Sergey L.
Sergey L.

Reputation: 22552

Linux gcc picking trying to instantiate a template where function should be

I have the following sample code that reproduces my error:

// non-namespacing this compiles as expected
namespace n
{
    template <typename T>
    void foo(T const & t)
    {
        t.doesnt_have_this_method();
    }
}

template <typename T>
void bar(T const & t)
{
    // picks the template over the overload
    n::foo(t);
}

namespace n
{
    // function overload
    void foo(int const &);
}

void n::foo(int const &) {}


int main()
{
    int a;

    bar(a);
}

That code compiles fine on both MSVC 2010 and Solaris 8 compilers.

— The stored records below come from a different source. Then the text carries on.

Definition QueryReturns (q : Query) : Type :=
  match q with
  | GetFeeTiers => Response FeeTierModule_QueryPerpetualFeeParamsResponse
  | GetUserFeeTier _ => Response FeeTierModule_QueryUserFeeTierResponse
  | GetUserStats _ => option UserStats
  | GetAccountBalances _ => list Coin
  | GetAccountBalance _ _ => option Coin
  | GetSubaccounts => Response SubaccountsModule_QuerySubaccountAllResponse
  | GetSubaccount _ _ => Response SubaccountsModule_QuerySubaccountResponse
  | GetRewardsParams => Response RewardsModule_QueryParamsResponse
  | GetAllClobPairs => Response ClobModule_QueryClobPairAllResponse
  | GetClobPair _ => Response ClobModule_QueryClobPairResponse
  | GetAllPrices => Response PricesModule_QueryAllMarketPricesResponse
  | GetPrice _ => Response PricesModule_QueryMarketPriceResponse
  | GetAllPerpetuals => Response PerpetualsModule_QueryAllPerpetualsResponse
  | GetPerpetual _ => Response PerpetualsModule_QueryPerpetualResponse
  | GetAccount _ => Account
  | GetEquityTierLimitConfiguration =>
      Response ClobModule_QueryEquityTierLimitConfigurationResponse
  | GetDelegatorDelegations _ =>
      Response StakingModule_QueryDelegatorDelegationsResponse
  | GetDelegatorUnbondingDelegations _ =>
      Response StakingModule_QueryDelegatorUnbondingDelegationsResponse
  | GetDelayedCompleteBridgeMessages _ =>
      Response BridgeModule_QueryDelayedCompleteBridgeMessagesResponse
  | GetAllValidators _ => Response StakingModule_QueryValidatorsResponse
  end.

Definition Returns (m : Method) : Type :=
  match m with
  | LatestBlock => Block
  | LatestBlockHeight => Z
  | Send q => QueryReturns q
  end.

Definition invokeQuery (q : Query) : Promise (QueryReturns q) :=
  match q with
  | GetFeeTiers => getFeeTiers
  | GetUserFeeTier address => getUserFeeTier address
  | GetUserStats address => getUserStats address
  | GetAccountBalances address => getAccountBalances address
  | GetAccountBalance address denom => getAccountBalance address denom
  | GetSubaccounts => getSubaccounts
  | GetSubaccount address accountNumber => getSubaccount address accountNumber
  | GetRewardsParams => getRewardsParams
  | GetAllClobPairs => getAllClobPairs
  | GetClobPair pairId => getClobPair pairId
  | GetAllPrices => getAllPrices
  | GetPrice marketId => getPrice marketId
  | GetAllPerpetuals => getAllPerpetuals
  | GetPerpetual perpetualId => getPerpetual perpetualId
  | GetAccount address => getAccount address
  | GetEquityTierLimitConfiguration => getEquityTierLimitConfiguration
  | GetDelegatorDelegations delegatorAddr =>
      getDelegatorDelegations delegatorAddr
  | GetDelegatorUnbondingDelegations delegatorAddr =>
      getDelegatorUnbondingDelegations delegatorAddr
  | GetDelayedCompleteBridgeMessages address =>
      getDelayedCompleteBridgeMessages address
  | GetAllValidators status => getAllValidators status
  end.

Definition invoke (m : Method) : Promise (Returns m) :=
  match m with
  | LatestBlock => latestBlock
  | LatestBlockHeight => latestBlockHeight
  | Send q => invokeQuery q
  end.

(** What the transport answered to a call, and the node it left. *)
Inductive Answer :=
| BlockAnswer (r : JsError + Block)
| QueryAnswer (r : JsError + bytes).

Definition answerTo (c : RemoteCall) (s : Sys) : Answer * World :=
  match c with
  | GetBlock =>
      let answer := getBlock (tendermintClient (this s)) (node s) in
      (BlockAnswer (fst answer), snd answer)
  | QueryUnverified requestUrl requestData =>
      let answer :=
        queryUnverified (stargateQueryClient (this s)) requestUrl requestData
          (node s) in
      (QueryAnswer (fst answer), snd answer)
  end.

Definition failure (a : Answer) : option JsError :=
  match a with
  | BlockAnswer (inl e) | QueryAnswer (inl e) => Some e
  | _ => None
  end.

End Gateway.

Arguments getBlock {World}.
Arguments queryUnverified {World}.
Arguments tendermintClient {World}.
Arguments stargateQueryClient {World}.
Arguments this {World}.
Arguments node {World}.
Arguments calls {World}.
Arguments resolve {World A}.
Arguments throw {World A}.
Arguments await {World A B}.
Arguments call {World A}.
Arguments sendQuery {World}.
Arguments latestBlock {World}.
Arguments latestBlockHeight {World}.
Arguments getFeeTiers {World}.
Arguments getUserFeeTier {World}.
Arguments getUserStats {World}.
Arguments getAccountBalances {World}.
Arguments getAccountBalance {World}.
Arguments getSubaccounts {World}.
Arguments getSubaccount {World}.
Arguments getRewardsParams {World}.
Arguments getAllClobPairs {World}.
Arguments getClobPair {World}.
Arguments getAllPrices {World}.
Arguments getPrice {World}.
Arguments getAllPerpetuals {World}.
Arguments getPerpetual {World}.
Arguments getAccount {World}.
Arguments getEquityTierLimitConfiguration {World}.
Arguments getDelegatorDelegations {World}.
Arguments getDelegatorUnbondingDelegations {World}.
Arguments getDelayedCompleteBridgeMessages {World}.
Arguments getAllValidators {World}.
Arguments invokeQuery {World}.
Arguments invoke {World}.
Arguments answerTo {World}.

(** *** The dispatch table, read off the call sites

    For each query method: its name, the path literal it passes to
    [sendQuery], the request value it builds and the two codec objects
    it names. *)

Definition methodName (q : Query) : string :=
  match q with
  | GetFeeTiers => "getFeeTiers"
  | GetUserFeeTier _ => "getUserFeeTier"
  | GetUserStats _ => "getUserStats"
  | GetAccountBalances _ => "getAccountBalances"
  | GetAccountBalance _ _ => "getAccountBalance"
  | GetSubaccounts => "getSubaccounts"
  | GetSubaccount _ _ => "getSubaccount"
  | GetRewardsParams => "getRewardsParams"
  | GetAllClobPairs => "getAllClobPairs"
  | GetClobPair _ => "getClobPair"
  | GetAllPrices => "getAllPrices"
  | GetPrice _ => "getPrice"
  | GetAllPerpetuals => "getAllPerpetuals"
  | GetPerpetual _ => "getPerpetual"
  | GetAccount _ => "getAccount"
  | GetEquityTierLimitConfiguration => "getEquityTierLimitConfiguration"
  | GetDelegatorDelegations _ => "getDelegatorDelegations"
  | GetDelegatorUnbondingDelegations _ => "getDelegatorUnbondingDelegations"
  | GetDelayedCompleteBridgeMessages _ => "getDelayedCompleteBridgeMessages"
  | GetAllValidators _ => "getAllValidators"
  end.

Definition pathOf (q : Query) : string :=
  match q with
  | GetFeeTiers => "/dydxprotocol.feetiers.Query/PerpetualFeeParams"
  | GetUserFeeTier _ => "/dydxprotocol.feetiers.Query/UserFeeTier"
  | GetUserStats _ => "/dydxprotocol.stats.Query/UserStats"
  | GetAccountBalances _ => "/cosmos.bank.v1beta1.Query/AllBalances"
  | GetAccountBalance _ _ => "/cosmos.bank.v1beta1.Query/Balance"
  | GetSubaccounts => "/dydxprotocol.subaccounts.Query/SubaccountAll"
  | GetSubaccount _ _ => "/dydxprotocol.subaccounts.Query/Subaccount"
  | GetRewardsParams => "/dydxprotocol.rewards.Query/Params"
  | GetAllClobPairs => "/dydxprotocol.clob.Query/ClobPairAll"
  | GetClobPair _ => "/dydxprotocol.clob.Query/ClobPair"
  | GetAllPrices => "/dydxprotocol.prices.Query/AllMarketPrices"
  | GetPrice _ => "/dydxprotocol.prices.Query/MarketPrice"
  | GetAllPerpetuals => "/dydxprotocol.perpetuals.Query/AllPerpetuals"
  | GetPerpetual _ => "/dydxprotocol.perpetuals.Query/Perpetual"
  | GetAccount _ => "/cosmos.auth.v1beta1.Query/Account"
  | GetEquityTierLimitConfiguration =>
      "/dydxprotocol.clob.Query/EquityTierLimitConfiguration"
  | GetDelegatorDelegations _ =>
      "/cosmos.staking.v1beta1.Query/DelegatorDelegations"
  | GetDelegatorUnbondingDelegations _ =>
      "/cosmos.staking.v1beta1.Query/DelegatorUnbondingDelegations"
  | GetDelayedCompleteBridgeMessages _ =>
      "/dydxprotocol.bridge.Query/DelayedCompleteBridgeMessages"
  | GetAllValidators _ => "/cosmos.staking.v1beta1.Query/Validators"
  end.

Definition requestOf (ext : Imports) (q : Query) : Request :=
  match q with
  | GetFeeTiers => QueryPerpetualFeeParamsRequest
  | GetUserFeeTier address => QueryUserFeeTierRequest address
  | GetUserStats address => QueryUserStatsRequest address
  | GetAccountBalances address => QueryAllBalancesRequest address None
  | GetAccountBalance address denom => QueryBalanceRequest address denom
  | GetSubaccounts => QueryAllSubaccountRequest None
  | GetSubaccount address accountNumber =>
      QueryGetSubaccountRequest address accountNumber
  | GetRewardsParams => QueryParamsRequest
  | GetAllClobPairs => QueryAllClobPairRequest (Some (PAGE_REQUEST ext))
  | GetClobPair pairId => QueryGetClobPairRequest pairId
  | GetAllPrices => QueryAllMarketPricesRequest (Some (PAGE_REQUEST ext))
  | GetPrice marketId => QueryMarketPriceRequest marketId
  | GetAllPerpetuals => QueryAllPerpetualsRequest (Some (PAGE_REQUEST ext))
  | GetPerpetual perpetualId => QueryPerpetualRequest perpetualId
  | GetAccount address => QueryAccountRequest address
  | GetEquityTierLimitConfiguration => QueryEquityTierLimitConfigurationRequest
  | GetDelegatorDelegations delegatorAddr =>
      QueryDelegatorDelegationsRequest delegatorAddr (Some (PAGE_REQUEST ext))
  | GetDelegatorUnbondingDelegations delegatorAddr =>
      QueryDelegatorUnbondingDelegationsRequest delegatorAddr
        (Some (PAGE_REQUEST ext))
  | GetDelayedCompleteBridgeMessages address =>
      QueryDelayedCompleteBridgeMessagesRequest (or_default "" address)
  | GetAllValidators status =>
      QueryValidatorsRequest (or_default "" status) (Some (PAGE_REQUEST ext))
  end.
(** * The visual-flow tracker scripts: a shallow embedding

    The repository is a set of standalone Python scripts that drive the
    [gh] command-line client.  Every script is a sequence of
    [subprocess.run] calls and [print]s around a few helper functions.

    The embedding is a state-and-exception monad over a [world] that
    records what was printed, which external invocations were made, and
    the state of the external system answering them.  Python exceptions
    are the [Raise] outcome; [try]/[except] is [try_except].  A call of
    [subprocess.run] either returns a completed process ([External]) or
    raises ([Faults]). *)

From Stdlib Require Import ZArith Lia Ascii String.
From stdpp Require Import base strings list gmap pretty sorting.

Set Warnings "-register-all".
Local Open Scope Z_scope.

(** ** Python values and exceptions *)

(** The values [json.loads] produces (JSON [null] is Python's [None]).
    A float is kept as what the scripts can observe of it: whether it is
    zero (truthiness) and its [repr] (what [str] and f-strings show). *)
Inductive pyval :=
| PyNone
| PyBool (b : bool)
| PyInt (n : Z)
| PyFloat (is_zero : bool) (repr : string)
| PyStr (s : string)
| PyList (l : list pyval)
| PyDict (kv : list (string * pyval)).

Inductive exn_kind :=
| NameError | JSONDecodeError | KeyError | TypeError | AttributeError
| OSError | UnicodeDecodeError | ValueError.

Record exn := Exn { kind : exn_kind; message : string }.

Inductive outcome (A : Type) :=
| Return (a : A)
| Raise (e : exn).
Arguments Return {A} a.
Arguments Raise {A} e.

(** What [subprocess.run(..., capture_output=True)] hands back. *)
Record CompletedProcess := {
  returncode : Z;
  stdout : string;
  stderr : string
}.

(** One external call: the argument vector and what is fed on stdin. *)
Record invocation := {
  argv : list string;
  input : option string
}.

#[export] Instance invocation_eq_dec : EqDecision invocation.
Proof. solve_decision. Defined.

Definition LF : string := String "010"%char EmptyString.
Definition DQ : string := String "034"%char EmptyString.
Definition SQ : string := "'".

(** ** String helpers of the Python runtime *)

Fixpoint py_mul (s : string) (n : nat) : string :=
  match n with
  | O => ""
  | S k => s +:+ py_mul s k
  end.

Fixpoint py_join (sep : string) (l : list string) : string :=
  match l with
  | [] => ""
  | [x] => x
  | x :: rest => x +:+ sep +:+ py_join sep rest
  end.

Fixpoint starts_with (p s : string) : bool :=
  match p, s with
  | EmptyString, _ => true
  | String a p', String b s' => if Ascii.eqb a b then starts_with p' s' else false
  | String _ _, EmptyString => false
  end.

(** [sub in s]. *)
Fixpoint contains (sub s : string) : bool :=
  starts_with sub s ||
  match s with
  | EmptyString => false
  | String _ s' => contains sub s'
  end.

(** [s.replace(old, new)] for a non-empty [old]: occurrences are replaced
    left to right without overlap; [skip] counts the characters of the
    occurrence being replaced that are still to be dropped. *)
Fixpoint replace_from (old new s : string) (skip : nat) : string :=
  match s with
  | EmptyString => EmptyString
  | String c s' =>
      match skip with
      | S k => replace_from old new s' k
      | O =>
          if starts_with old s
          then new +:+ replace_from old new s' (String.length old - 1)%nat
          else String c (replace_from old new s' 0%nat)
      end
  end.

Definition py_replace (old new s : string) : string := replace_from old new s 0%nat.

(** A byte that continues a UTF-8 encoded code point (10xxxxxx). *)
Definition is_continuation (c : ascii) : bool :=
  match c with
  | Ascii.Ascii _ _ _ _ _ _ false true => true
  | _ => false
  end.

Fixpoint drop_continuation (s : string) : string * string :=
  match s with
  | String c s' =>
      if is_continuation c
      then let '(h, t) := drop_continuation s' in (String c h, t)
      else (EmptyString, s)
  | EmptyString => (EmptyString, EmptyString)
  end.

(** [s[:n]]: the first [n] code points of a UTF-8 encoded text. *)
Fixpoint py_prefix_go (fuel n : nat) (s : string) : string :=
  match fuel, n, s with
  | S f, S k, String c s' =>
      let '(h, t) := drop_continuation s' in
      String c h +:+ py_prefix_go f k t
  | _, _, _ => EmptyString
  end.

Definition py_prefix (n : nat) (s : string) : string :=
  py_prefix_go (String.length s) n s.

(** ** Values: [str], truthiness, [.get], subscripting *)

(** Library functions the scripts call that are not part of the
    repository: [json.loads] (an error message stands for a raised
    [JSONDecodeError]), [repr] of floats and containers, and
    [str.strip]. *)
Class Runtime := {
  json_loads : string → string + pyval;
  py_repr : pyval → string;
  py_strip : string → string
}.

(** The external system behind [subprocess.run]: given its state and an
    invocation it produces the completed process and its next state. *)
Class External := {
  ext : Type;
  gh : ext → invocation → CompletedProcess * ext
}.

(** [subprocess.run] itself can raise instead of returning: [OSError]
    when the [gh] program cannot be started, [UnicodeDecodeError] when
    its output is not valid text ([text=True]), [ValueError] for an
    argument with a NUL character.  [fault e inv] says whether the call
    [inv] made in state [e] ends so, with which exception, and in which
    state it leaves the external system. *)
Class Faults `{External} := {
  fault : ext → invocation → option (exn * ext)
}.

(** The runs in which every call of [subprocess.run] returns a completed
    process.  A statement that does not bind a [Faults] of its own is
    about these runs. *)
#[export] Instance no_faults `{External} : Faults | 100 := {| fault := λ _ _, None |}.

Definition py_str `{Runtime} (v : pyval) : string :=
  match v with
  | PyNone => "None"
  | PyBool true => "True"
  | PyBool false => "False"
  | PyInt n => pretty n
  | PyStr s => s
  | PyFloat _ _ | PyList _ | PyDict _ => py_repr v
  end.

Definition truthy (v : pyval) : bool :=
  match v with
  | PyNone => false
  | PyBool b => b
  | PyInt n => negb (Z.eqb n 0)
  | PyFloat z _ => negb z
  | PyStr s => negb (String.eqb s "")
  | PyList l => match l with [] => false | _ => true end
  | PyDict kv => match kv with [] => false | _ => true end
  end.

Definition type_name (v : pyval) : string :=
  match v with
  | PyNone => "NoneType"
  | PyBool _ => "bool"
  | PyInt _ => "int"
  | PyFloat _ _ => "float"
  | PyStr _ => "str"
  | PyList _ => "list"
  | PyDict _ => "dict"
  end.

(** A parsed JSON object keeps its members in source order; a repeated
    name takes its last value, as [json.loads] does. *)
Fixpoint assoc_last (k : string) (kv : list (string * pyval)) : option pyval :=
  match kv with
  | [] => None
  | (k', v) :: rest =>
      match assoc_last k rest with
      | Some v' => Some v'
      | None => if String.eqb k k' then Some v else None
      end
  end.

(** ** The world and the monad *)

Record world `{External} := World {
  external : ext;
  printed : list string;
  calls : list invocation
}.

Definition M `{External} (A : Type) : Type := world → outcome A * world.

#[export] Instance M_ret `{External} : MRet M := λ A a w, (Return a, w).
#[export] Instance M_bind `{External} : MBind M := λ A B f m w,
  match m w with
  | (Return a, w') => f a w'
  | (Raise e, w') => (Raise e, w')
  end.

Definition raise `{External} {A} (k : exn_kind) (msg : string) : M A :=
  λ w, (Raise (Exn k msg), w).

Definition try_except `{External} {A} (body : M A) (handler : exn → M A) : M A :=
  λ w, match body w with
       | (Return a, w') => (Return a, w')
       | (Raise e, w') => handler e w'
       end.

Definition print `{External} (s : string) : M unit :=
  λ w, (Return (), World _ (external w) (printed w ++ [s]) (calls w)).

(** [calls] records every invocation handed to [subprocess.run], also
    one on which [subprocess.run] raises. *)
Definition subprocess_run `{External} `{!Faults} (args : list string) (stdin : option string)
  : M CompletedProcess :=
  λ w, let inv := {| argv := args; input := stdin |} in
       match fault (external w) inv with
       | Some (e, e') => (Raise e, World _ e' (printed w) (calls w ++ [inv]))
       | None =>
           let '(r, e') := gh (external w) inv in
           (Return r, World _ e' (printed w) (calls w ++ [inv]))
       end.

Fixpoint for_each `{External} {A} (l : list A) (body : A → M unit) : M unit :=
  match l with
  | [] => mret ()
  | x :: rest => body x;; for_each rest body
  end.

Definition loads `{Runtime} `{External} (s : string) : M pyval :=
  match json_loads s with
  | inr v => mret v
  | inl msg => raise JSONDecodeError msg
  end.

(** [d.get(key, default)] and [d.get(key)]. *)
Definition get_default `{External} (d : pyval) (key : string) (default : pyval) : M pyval :=
  match d with
  | PyDict kv =>
      mret (match assoc_last key kv with Some v => v | None => default end)
  | _ => raise AttributeError (SQ +:+ type_name d +:+ "' object has no attribute 'get'")
  end.

Definition get `{External} (d : pyval) (key : string) : M pyval :=
  get_default d key PyNone.

(** [d[key]] with a string key. *)
Definition getitem `{External} (d : pyval) (key : string) : M pyval :=
  match d with
  | PyDict kv =>
      match assoc_last key kv with
      | Some v => mret v
      | None => raise KeyError (SQ +:+ key +:+ SQ)
      end
  | PyStr _ => raise TypeError "string indices must be integers, not 'str'"
  | PyList _ => raise TypeError "list indices must be integers or slices, not str"
  | _ => raise TypeError (SQ +:+ type_name d +:+ "' object is not subscriptable")
  end.

Definition py_lines (l : list string) : string := py_join LF l.

(** [if not v] on an [Optional[str]]. *)
Definition nonempty (o : option string) : option string :=
  match o with
  | Some s => if String.eqb s "" then None else Some s
  | None => None
  end.

Definition initial `{External} (e : ext) : world := World _ e [] [].

(** The state of the external system after it has answered [invs]. *)
Definition after `{External} (e : ext) (invs : list invocation) : ext :=
  foldl (λ e inv, (gh e inv).2) e invs.

(** ** scripts/create_milestones_and_issues.py *)

Module CreateMilestonesAndIssues.

(** The string constants bound at module level.  The functions look
    their free names up here, as Python does at run time. *)
Definition module_globals : gmap string string :=
  <["REPO_OWNER" := "goblinsan"]> (<["REPO_NAME" := "visual-flow"]> ∅).

Record issue := { title : string; body : string }.

Record phase := {
  description : string;
  duration : string;
  issues : list issue
}.

Section WithGlobals.
Context `{Runtime} `{External} `{!Faults}.
Variable G : gmap string string.

Definition load_global (name : string) : M string :=
  match G !! name with
  | Some v => mret v
  | None => raise NameError ("name '" +:+ name +:+ "' is not defined")
  end.

Definition run_gh_command (cmd : list string) : M (option string) :=
  try_except
    (result ← subprocess_run ("gh" :: cmd) None;
     if negb (Z.eqb (returncode result) 0)
     then
       print ("Error running command: " +:+ py_join " " cmd);;
       print ("stderr: " +:+ stderr result);;
       mret None
     else mret (Some (py_strip (stdout result))))
    (λ e,
       print ("Exception running command: " +:+ message e);;
       mret None).

Definition create_milestone (title description duration : string) : M pyval :=
  print ("📌 Creating milestone: " +:+ title);;
  REPO ← load_global "REPO";
  output ← run_gh_command
    [ "milestone"; "create"; "--repo"; REPO; "--title"; title;
      "--description";
      description +:+ LF +:+ LF +:+ "Estimated Duration: " +:+ duration ];
  match nonempty output with
  | Some output =>
      try_except
        (result ← loads output;
         milestone_num ← get result "number";
         print ("✅ Created milestone #" +:+ py_str milestone_num +:+ ": " +:+ title);;
         mret milestone_num)
        (λ _,
           print ("⚠️  Could not parse milestone response: " +:+ output);;
           mret PyNone)
  | None => mret PyNone
  end.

But gcc4 (GCC) 4.1.2 20071124 (Red Hat 4.1.2-42) fails with the error:

test.cpp: In function 'void n::foo(const T&) [with T = int]':
test.cpp:14:   instantiated from 'void bar(const T&) [with T = int]'
test.cpp:34:   instantiated from here
test.cpp:6: error: 'const int' has no member named 'doesnt_have_this_method'

The template bar doesn't seem to see the foo function overload. I want to figure out why this is happening. Three things that I know can alleviate the issue, but are difficult to enforce in a production environment:

  1. declaring foo(int const &) before bar. This is something that I can do in my prod code, but is difficult to enforce throughout the entire codebase in the future
  2. not putting foo in a namespace. This is something that I can't do because I am interfacing with another library.
  3. making the overload a template specialisation template<> void n::foo(int const &). Something that I can't do, because the declaration of foo(int const &) is out of my control.

Please help me understand on how to fix this. Why isn't the compiler picking the right function?

Upvotes: 2

Views: 79

Answers (1)

Jonathan Wakely
Jonathan Wakely

Reputation: 171373

In the definition of bar the only foo that is visible is the function template, because the other one hasn't been declared yet.